Collected data:
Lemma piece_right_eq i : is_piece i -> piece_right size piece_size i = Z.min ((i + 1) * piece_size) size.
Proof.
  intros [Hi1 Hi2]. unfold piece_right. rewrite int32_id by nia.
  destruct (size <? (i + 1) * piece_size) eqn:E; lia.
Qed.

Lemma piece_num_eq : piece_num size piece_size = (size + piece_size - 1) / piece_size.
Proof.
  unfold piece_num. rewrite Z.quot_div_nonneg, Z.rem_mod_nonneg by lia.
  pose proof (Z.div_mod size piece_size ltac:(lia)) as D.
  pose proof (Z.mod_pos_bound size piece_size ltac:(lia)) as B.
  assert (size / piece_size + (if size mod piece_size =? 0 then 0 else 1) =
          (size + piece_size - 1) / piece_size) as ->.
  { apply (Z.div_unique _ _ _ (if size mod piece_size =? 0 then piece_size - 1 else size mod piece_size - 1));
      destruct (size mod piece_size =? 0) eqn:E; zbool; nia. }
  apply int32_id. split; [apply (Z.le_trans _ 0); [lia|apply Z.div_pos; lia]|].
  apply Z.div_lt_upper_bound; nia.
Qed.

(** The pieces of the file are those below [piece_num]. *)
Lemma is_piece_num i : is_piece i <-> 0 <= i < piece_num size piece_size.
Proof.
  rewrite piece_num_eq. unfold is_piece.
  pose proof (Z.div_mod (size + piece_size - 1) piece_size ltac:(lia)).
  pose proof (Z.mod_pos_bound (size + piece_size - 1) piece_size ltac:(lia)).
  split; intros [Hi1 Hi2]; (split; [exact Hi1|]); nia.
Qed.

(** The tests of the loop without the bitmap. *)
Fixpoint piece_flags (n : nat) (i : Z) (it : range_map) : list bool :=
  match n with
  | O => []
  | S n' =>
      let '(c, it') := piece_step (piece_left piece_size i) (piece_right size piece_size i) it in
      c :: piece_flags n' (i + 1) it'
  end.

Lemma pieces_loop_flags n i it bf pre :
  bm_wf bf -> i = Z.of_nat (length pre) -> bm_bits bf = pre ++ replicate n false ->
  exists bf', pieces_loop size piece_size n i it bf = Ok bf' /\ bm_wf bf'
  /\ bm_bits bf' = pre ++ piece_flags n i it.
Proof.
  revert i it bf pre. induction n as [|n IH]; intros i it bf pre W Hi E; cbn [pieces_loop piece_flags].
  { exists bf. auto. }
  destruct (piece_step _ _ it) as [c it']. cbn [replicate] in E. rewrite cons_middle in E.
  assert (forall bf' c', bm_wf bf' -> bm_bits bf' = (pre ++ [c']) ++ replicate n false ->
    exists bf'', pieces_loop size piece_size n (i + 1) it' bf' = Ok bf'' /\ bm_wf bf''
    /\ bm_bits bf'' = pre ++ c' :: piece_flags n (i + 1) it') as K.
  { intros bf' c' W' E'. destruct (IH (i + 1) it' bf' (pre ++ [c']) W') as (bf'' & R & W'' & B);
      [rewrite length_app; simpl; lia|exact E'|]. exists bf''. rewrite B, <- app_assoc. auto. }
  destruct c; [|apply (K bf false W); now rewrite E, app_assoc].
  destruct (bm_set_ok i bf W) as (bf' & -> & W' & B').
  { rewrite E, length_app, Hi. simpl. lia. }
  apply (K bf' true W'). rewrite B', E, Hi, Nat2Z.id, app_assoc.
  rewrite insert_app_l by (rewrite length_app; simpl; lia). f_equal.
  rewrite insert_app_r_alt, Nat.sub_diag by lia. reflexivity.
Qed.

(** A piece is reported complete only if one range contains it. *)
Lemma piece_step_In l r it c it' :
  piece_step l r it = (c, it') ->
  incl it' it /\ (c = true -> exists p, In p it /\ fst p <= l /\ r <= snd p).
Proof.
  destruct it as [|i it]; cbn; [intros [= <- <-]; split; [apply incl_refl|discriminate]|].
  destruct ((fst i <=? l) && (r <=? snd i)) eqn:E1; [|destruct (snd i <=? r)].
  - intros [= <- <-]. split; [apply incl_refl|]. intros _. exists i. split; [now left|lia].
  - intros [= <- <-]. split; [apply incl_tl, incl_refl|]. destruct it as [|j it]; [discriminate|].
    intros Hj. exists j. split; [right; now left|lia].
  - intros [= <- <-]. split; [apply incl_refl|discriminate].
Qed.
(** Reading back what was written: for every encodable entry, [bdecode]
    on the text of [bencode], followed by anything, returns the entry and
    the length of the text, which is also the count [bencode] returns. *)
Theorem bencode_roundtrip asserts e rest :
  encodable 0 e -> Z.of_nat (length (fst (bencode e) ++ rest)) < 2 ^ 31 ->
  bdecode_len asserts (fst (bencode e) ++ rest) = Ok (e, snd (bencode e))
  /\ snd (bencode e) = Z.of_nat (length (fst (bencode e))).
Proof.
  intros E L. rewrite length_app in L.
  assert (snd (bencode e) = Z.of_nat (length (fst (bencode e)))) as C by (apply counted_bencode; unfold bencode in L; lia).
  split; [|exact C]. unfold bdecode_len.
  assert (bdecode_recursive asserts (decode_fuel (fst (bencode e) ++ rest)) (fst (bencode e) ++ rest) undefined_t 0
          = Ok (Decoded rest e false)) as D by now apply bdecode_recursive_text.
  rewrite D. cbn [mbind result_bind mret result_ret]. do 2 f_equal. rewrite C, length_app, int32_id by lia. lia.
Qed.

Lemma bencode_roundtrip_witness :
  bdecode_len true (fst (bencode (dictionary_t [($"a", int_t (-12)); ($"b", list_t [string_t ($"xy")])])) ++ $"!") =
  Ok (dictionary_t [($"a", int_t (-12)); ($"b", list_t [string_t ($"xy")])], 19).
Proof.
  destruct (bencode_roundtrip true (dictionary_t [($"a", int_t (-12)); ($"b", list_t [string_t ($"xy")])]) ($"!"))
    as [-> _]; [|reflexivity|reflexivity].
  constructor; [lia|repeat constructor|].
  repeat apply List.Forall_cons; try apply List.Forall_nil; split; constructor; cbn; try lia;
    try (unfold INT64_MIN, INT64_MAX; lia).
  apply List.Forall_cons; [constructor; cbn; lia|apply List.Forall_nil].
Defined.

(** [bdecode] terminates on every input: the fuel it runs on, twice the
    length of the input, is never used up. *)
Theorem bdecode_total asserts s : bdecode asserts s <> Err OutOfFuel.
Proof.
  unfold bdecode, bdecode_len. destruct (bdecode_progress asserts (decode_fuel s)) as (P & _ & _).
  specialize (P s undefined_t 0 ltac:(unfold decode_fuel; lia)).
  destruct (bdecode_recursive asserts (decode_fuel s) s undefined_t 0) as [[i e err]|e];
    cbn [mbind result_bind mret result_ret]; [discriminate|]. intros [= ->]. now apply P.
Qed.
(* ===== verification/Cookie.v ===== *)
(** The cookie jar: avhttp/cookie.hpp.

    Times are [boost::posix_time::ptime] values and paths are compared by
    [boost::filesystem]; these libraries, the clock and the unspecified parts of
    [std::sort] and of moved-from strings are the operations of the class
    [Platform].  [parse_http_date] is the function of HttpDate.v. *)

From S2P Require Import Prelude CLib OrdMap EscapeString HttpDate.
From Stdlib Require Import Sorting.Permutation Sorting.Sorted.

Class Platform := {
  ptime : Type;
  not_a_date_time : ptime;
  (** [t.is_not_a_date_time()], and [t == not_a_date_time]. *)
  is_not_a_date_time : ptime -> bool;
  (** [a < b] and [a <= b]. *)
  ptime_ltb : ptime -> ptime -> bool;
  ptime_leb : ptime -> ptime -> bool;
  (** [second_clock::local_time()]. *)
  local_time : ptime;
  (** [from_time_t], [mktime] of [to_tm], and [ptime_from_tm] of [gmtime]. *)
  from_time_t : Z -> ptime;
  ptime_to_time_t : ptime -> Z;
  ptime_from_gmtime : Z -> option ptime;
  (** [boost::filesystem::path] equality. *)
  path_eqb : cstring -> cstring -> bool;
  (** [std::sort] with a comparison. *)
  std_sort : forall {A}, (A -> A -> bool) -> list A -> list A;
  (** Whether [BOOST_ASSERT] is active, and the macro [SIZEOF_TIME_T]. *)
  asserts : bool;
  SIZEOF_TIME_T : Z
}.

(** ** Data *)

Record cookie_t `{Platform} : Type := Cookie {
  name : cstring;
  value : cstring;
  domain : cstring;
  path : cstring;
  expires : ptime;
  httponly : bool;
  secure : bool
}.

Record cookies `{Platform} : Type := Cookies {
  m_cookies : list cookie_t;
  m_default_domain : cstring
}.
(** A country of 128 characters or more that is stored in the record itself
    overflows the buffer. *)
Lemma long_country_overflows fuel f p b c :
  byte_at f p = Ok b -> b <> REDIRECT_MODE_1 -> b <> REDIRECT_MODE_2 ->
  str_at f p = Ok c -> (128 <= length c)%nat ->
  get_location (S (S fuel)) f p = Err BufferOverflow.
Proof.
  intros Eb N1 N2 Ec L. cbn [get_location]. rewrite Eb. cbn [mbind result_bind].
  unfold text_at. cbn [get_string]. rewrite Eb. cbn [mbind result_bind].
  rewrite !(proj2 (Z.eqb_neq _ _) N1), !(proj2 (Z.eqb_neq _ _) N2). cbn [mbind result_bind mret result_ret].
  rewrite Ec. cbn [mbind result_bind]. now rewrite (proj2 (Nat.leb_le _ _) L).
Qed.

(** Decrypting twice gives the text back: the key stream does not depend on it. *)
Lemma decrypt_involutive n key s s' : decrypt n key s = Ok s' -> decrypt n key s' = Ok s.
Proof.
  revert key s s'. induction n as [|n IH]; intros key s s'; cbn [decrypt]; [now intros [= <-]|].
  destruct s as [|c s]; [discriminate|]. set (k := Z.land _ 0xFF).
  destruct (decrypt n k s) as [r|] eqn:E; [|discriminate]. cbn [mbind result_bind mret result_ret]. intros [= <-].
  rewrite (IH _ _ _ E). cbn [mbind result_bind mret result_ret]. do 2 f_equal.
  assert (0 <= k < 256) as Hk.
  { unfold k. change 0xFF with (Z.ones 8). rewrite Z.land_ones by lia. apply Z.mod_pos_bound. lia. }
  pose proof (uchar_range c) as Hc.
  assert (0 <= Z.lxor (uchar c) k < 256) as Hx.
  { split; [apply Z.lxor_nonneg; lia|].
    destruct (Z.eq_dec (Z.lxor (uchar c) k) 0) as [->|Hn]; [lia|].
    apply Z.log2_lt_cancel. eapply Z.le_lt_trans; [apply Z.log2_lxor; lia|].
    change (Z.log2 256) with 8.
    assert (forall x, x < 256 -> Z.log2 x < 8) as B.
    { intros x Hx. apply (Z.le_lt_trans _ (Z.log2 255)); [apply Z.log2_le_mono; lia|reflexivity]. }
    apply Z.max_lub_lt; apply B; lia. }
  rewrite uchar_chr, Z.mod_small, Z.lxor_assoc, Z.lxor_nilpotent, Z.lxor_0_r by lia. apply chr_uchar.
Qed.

TASK REQUIREMENTS
From the records above, copy each line that contains the word "HttpDate".

SOLVED PROBLEM
    [Platform].  [parse_http_date] is the function of HttpDate.v. *)
From S2P Require Import Prelude CLib OrdMap EscapeString HttpDate.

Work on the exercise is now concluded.